= What this task involves =
Look through the lines below, find those with the word "From", and copy them.

= Stored data =
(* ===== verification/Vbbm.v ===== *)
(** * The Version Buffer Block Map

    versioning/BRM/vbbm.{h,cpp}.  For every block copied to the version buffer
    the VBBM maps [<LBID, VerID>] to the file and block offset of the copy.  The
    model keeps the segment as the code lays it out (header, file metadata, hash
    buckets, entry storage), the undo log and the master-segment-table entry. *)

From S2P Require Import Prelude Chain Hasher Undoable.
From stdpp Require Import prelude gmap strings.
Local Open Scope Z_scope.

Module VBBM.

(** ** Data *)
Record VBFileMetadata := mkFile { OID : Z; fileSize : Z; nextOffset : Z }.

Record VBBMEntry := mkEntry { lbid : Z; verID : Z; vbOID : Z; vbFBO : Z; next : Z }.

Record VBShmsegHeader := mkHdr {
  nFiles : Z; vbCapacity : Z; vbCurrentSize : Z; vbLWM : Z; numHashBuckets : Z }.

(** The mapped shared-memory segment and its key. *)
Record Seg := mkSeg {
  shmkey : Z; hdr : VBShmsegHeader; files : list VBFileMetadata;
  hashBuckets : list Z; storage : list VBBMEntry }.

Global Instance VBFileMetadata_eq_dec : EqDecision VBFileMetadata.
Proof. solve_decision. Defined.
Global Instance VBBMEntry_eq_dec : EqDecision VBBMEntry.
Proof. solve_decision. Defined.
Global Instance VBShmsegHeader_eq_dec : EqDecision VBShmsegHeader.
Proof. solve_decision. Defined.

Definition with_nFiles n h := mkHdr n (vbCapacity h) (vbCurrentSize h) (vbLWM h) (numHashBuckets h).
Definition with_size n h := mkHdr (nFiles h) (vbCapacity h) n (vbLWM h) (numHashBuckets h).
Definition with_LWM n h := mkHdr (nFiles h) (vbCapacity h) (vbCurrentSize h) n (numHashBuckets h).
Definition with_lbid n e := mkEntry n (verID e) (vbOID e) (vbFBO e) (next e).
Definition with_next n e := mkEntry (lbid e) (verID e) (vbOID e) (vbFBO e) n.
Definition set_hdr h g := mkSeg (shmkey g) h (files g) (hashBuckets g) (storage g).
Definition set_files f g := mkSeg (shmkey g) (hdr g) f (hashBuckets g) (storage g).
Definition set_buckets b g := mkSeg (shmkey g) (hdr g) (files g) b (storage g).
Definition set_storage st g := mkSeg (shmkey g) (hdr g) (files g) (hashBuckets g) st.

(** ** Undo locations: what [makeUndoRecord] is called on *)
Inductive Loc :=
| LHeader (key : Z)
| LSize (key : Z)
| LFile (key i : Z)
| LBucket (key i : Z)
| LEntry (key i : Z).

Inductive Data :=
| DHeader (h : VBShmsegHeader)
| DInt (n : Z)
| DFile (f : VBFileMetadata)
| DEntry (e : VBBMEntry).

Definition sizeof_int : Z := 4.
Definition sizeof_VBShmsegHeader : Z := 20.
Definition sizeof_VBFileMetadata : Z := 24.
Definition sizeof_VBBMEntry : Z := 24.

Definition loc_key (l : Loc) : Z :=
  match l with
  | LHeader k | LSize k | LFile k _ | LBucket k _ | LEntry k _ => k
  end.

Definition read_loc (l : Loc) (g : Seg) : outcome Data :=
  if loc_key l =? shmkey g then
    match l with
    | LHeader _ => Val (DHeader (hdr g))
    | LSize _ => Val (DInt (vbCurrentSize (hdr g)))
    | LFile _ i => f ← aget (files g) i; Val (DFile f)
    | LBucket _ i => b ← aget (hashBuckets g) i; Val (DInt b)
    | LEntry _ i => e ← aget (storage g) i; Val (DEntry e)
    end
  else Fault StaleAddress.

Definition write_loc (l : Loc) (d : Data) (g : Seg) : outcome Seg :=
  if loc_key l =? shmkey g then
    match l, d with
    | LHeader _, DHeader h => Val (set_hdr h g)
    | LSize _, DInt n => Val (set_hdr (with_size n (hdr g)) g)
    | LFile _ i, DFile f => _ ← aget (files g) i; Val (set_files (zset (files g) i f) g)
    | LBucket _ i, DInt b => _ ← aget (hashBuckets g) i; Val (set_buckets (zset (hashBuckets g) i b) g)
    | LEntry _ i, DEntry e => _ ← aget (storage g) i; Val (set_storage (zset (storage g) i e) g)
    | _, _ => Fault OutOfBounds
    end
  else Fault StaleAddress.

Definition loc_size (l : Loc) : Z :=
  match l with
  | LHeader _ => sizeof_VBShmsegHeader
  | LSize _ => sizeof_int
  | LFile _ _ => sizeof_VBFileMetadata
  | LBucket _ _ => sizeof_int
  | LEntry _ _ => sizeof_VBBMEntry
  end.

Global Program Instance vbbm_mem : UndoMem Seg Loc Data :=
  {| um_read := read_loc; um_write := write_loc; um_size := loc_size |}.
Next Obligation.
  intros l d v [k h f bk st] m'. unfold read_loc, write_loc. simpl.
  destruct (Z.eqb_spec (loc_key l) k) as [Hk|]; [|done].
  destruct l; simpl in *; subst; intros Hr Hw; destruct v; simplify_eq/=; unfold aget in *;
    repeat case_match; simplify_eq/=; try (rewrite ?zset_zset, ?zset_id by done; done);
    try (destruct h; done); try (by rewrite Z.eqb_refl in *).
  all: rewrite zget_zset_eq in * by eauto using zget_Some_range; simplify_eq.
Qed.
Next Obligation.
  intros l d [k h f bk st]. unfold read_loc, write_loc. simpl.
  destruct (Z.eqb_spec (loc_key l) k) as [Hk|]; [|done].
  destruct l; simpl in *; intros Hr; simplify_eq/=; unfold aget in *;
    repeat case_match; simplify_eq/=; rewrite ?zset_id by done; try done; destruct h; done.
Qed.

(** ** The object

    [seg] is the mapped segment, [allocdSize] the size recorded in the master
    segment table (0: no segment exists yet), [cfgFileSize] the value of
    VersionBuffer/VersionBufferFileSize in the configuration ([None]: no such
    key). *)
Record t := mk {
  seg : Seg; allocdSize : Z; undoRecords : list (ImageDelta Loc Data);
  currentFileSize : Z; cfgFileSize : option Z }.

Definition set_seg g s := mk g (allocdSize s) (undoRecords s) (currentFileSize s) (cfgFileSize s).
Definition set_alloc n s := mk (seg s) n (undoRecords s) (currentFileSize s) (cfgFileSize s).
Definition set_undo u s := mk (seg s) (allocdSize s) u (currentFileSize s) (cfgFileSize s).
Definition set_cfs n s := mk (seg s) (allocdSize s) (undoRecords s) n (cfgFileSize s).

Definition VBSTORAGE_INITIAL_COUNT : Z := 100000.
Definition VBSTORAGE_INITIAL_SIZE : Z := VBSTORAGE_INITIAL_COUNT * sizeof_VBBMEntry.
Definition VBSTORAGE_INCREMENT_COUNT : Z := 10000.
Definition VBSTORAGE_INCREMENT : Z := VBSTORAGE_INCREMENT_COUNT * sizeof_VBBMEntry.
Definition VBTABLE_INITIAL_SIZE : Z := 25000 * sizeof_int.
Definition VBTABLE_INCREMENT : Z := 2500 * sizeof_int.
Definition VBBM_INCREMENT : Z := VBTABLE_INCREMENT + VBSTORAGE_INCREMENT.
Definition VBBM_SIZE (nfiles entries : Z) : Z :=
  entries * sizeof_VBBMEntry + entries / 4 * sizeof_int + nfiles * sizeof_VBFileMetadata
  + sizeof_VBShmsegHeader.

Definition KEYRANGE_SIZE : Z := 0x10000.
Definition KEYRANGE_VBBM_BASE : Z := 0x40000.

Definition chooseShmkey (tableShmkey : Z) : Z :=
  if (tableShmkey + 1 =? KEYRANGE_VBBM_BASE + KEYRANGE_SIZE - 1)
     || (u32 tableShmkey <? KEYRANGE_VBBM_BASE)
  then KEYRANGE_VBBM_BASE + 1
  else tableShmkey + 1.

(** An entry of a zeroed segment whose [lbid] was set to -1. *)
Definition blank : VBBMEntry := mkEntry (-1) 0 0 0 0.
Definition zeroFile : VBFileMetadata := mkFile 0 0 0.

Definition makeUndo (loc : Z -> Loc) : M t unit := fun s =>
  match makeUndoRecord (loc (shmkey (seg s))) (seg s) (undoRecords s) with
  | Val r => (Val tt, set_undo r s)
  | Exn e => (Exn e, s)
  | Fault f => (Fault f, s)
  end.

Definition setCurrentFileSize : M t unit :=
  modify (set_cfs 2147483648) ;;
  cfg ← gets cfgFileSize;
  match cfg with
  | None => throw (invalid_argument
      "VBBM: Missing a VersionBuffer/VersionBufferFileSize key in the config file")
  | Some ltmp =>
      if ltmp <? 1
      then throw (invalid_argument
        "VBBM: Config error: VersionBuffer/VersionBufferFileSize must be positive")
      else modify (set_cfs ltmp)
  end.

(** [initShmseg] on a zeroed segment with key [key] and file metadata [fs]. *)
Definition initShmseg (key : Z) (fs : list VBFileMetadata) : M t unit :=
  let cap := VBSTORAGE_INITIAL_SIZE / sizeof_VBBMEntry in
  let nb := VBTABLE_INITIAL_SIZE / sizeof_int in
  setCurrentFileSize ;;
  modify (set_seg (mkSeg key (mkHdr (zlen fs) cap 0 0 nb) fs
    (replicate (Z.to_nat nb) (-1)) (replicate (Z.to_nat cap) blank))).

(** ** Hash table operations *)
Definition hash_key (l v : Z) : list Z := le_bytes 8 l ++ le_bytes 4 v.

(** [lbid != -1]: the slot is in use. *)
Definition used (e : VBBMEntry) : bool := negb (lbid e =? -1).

= Answer area =
From S2P Require Import Prelude Chain Hasher Undoable.
From stdpp Require Import prelude gmap strings.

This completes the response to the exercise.